Take the lines below beginning at the line that has "Ret (ms, u32 (Z.of_nat (length ms)))." and stopping after the line that has "(** A dictionary", and print them exactly as they are, with no other lines.

AVAILABLE RECORDS: Begin

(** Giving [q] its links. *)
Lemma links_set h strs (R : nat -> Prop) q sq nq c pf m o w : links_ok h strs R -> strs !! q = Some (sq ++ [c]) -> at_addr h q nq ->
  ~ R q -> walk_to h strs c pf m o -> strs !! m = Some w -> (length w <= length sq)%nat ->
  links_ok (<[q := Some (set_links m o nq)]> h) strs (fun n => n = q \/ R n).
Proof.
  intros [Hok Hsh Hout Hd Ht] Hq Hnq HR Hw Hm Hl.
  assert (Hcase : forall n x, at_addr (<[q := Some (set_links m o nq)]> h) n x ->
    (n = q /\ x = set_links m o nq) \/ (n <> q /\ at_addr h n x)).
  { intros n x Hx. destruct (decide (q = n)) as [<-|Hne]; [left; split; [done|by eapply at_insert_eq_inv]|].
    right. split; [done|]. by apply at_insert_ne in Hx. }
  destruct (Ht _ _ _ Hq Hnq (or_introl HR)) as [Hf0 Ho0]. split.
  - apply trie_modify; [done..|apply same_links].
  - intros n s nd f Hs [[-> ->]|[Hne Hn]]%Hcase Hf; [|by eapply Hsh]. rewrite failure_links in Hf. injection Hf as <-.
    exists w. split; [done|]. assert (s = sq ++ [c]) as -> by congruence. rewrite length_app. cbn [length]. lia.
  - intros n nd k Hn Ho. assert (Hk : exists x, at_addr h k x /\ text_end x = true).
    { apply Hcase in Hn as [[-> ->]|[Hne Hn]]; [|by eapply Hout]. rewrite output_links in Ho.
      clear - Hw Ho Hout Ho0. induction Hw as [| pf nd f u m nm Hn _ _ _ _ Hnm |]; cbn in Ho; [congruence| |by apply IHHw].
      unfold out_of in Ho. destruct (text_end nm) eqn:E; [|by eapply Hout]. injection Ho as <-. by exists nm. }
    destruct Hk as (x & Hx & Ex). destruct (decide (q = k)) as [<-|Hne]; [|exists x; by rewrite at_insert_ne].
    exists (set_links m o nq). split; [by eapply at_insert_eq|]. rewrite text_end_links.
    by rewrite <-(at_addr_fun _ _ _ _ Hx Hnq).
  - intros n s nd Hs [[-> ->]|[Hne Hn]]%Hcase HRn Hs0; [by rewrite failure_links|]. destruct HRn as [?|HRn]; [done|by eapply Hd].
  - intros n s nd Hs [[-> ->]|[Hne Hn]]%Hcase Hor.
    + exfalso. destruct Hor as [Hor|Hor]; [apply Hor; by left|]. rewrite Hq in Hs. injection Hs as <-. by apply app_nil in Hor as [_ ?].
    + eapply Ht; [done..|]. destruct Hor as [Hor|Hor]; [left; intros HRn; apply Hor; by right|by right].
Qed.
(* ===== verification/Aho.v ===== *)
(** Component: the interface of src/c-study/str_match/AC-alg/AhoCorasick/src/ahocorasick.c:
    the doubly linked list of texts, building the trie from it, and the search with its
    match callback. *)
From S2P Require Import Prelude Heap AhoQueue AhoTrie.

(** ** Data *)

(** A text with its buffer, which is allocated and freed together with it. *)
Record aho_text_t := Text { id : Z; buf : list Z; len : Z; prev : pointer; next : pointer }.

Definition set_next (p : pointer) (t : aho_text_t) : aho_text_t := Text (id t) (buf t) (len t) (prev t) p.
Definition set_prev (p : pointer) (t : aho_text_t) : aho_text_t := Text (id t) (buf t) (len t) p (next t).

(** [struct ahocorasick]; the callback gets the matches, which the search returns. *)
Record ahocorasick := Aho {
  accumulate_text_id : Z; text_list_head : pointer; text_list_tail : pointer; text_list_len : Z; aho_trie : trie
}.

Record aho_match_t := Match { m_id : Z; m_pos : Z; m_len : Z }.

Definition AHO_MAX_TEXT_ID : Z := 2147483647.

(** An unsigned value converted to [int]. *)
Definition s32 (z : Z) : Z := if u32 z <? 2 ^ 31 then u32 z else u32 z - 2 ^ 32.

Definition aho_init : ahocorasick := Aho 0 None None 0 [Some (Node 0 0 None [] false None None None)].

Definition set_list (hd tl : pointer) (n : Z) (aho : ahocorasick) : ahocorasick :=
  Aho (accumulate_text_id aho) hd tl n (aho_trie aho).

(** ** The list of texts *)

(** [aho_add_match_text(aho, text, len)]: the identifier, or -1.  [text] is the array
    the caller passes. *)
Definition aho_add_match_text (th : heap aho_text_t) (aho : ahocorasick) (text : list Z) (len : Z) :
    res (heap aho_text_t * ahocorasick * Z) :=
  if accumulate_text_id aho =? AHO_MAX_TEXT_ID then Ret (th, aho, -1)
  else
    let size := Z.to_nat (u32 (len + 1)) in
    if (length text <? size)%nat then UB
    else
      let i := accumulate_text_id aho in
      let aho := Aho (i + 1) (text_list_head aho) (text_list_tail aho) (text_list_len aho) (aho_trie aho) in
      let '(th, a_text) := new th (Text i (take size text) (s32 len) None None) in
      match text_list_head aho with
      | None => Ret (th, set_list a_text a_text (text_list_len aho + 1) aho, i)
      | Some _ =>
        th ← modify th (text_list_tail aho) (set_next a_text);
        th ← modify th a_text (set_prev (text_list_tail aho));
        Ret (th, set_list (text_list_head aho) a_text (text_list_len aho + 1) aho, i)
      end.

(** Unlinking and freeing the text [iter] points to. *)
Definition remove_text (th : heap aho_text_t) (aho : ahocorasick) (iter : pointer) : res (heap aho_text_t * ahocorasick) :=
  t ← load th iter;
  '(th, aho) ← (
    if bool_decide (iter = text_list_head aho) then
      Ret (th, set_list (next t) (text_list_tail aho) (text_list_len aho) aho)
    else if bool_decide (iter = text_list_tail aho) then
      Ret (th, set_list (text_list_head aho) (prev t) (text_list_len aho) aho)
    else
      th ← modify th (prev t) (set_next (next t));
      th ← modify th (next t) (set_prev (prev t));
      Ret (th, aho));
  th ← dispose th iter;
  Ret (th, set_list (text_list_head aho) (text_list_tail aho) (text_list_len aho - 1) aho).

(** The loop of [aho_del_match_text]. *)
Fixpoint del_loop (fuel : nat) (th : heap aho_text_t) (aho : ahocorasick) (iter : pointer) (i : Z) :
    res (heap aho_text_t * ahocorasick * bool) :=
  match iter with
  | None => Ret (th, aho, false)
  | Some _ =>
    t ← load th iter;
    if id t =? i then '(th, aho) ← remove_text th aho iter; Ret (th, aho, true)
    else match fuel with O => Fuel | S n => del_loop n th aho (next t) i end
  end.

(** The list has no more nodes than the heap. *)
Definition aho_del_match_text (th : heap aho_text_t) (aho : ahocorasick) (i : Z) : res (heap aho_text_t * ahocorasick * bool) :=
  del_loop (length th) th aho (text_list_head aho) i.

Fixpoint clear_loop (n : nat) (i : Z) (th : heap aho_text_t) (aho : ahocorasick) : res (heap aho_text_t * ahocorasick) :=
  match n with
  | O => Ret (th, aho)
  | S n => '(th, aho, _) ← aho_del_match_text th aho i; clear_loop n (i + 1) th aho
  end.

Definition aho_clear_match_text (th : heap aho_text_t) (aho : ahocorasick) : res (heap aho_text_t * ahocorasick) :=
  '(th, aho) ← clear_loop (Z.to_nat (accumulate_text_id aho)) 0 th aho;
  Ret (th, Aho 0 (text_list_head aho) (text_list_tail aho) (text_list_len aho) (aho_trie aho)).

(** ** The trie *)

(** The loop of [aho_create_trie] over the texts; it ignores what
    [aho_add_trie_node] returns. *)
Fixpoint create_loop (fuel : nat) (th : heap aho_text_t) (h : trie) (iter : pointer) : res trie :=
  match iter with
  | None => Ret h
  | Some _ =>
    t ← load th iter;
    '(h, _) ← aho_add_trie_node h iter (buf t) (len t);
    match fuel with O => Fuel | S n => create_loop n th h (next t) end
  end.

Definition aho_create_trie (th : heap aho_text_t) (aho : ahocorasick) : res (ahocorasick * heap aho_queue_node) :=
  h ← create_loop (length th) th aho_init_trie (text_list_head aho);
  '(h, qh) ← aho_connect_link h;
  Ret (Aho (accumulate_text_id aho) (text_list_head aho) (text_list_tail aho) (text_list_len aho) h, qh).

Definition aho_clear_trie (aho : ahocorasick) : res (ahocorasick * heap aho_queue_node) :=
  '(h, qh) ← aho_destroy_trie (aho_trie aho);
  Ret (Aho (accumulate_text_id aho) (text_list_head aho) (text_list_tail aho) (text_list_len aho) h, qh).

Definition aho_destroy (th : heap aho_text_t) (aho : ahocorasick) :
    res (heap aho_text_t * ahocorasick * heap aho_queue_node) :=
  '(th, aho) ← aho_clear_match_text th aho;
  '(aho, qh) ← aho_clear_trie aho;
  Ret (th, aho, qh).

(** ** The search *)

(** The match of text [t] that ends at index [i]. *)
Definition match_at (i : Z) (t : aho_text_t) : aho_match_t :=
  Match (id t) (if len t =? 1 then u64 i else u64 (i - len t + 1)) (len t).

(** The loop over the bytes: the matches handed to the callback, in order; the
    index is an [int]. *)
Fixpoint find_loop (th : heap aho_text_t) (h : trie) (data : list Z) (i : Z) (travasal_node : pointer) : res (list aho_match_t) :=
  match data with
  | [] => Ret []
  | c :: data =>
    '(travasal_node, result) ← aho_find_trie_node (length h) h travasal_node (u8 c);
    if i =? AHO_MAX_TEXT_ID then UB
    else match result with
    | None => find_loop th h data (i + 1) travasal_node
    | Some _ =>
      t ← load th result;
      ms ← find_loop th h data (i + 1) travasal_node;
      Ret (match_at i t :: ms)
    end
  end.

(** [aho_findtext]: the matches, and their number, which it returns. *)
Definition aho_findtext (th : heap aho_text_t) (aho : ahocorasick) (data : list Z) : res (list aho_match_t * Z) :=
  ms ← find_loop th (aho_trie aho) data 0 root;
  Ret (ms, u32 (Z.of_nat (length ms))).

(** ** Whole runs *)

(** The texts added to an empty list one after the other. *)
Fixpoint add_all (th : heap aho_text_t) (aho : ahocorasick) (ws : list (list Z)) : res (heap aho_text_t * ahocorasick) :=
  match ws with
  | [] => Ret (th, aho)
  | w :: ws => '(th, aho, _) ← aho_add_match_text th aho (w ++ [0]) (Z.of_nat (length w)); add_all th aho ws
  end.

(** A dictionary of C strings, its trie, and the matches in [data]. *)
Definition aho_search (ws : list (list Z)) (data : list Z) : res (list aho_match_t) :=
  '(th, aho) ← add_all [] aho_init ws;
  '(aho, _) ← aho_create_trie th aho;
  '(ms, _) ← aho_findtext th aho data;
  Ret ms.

AVAILABLE RECORDS: End

COMPLETED TASK:
  Ret (ms, u32 (Z.of_nat (length ms))).

(** ** Whole runs *)

(** The texts added to an empty list one after the other. *)
Fixpoint add_all (th : heap aho_text_t) (aho : ahocorasick) (ws : list (list Z)) : res (heap aho_text_t * ahocorasick) :=
  match ws with
  | [] => Ret (th, aho)
  | w :: ws => '(th, aho, _) ← aho_add_match_text th aho (w ++ [0]) (Z.of_nat (length w)); add_all th aho ws
  end.

(** A dictionary of C strings, its trie, and the matches in [data]. *)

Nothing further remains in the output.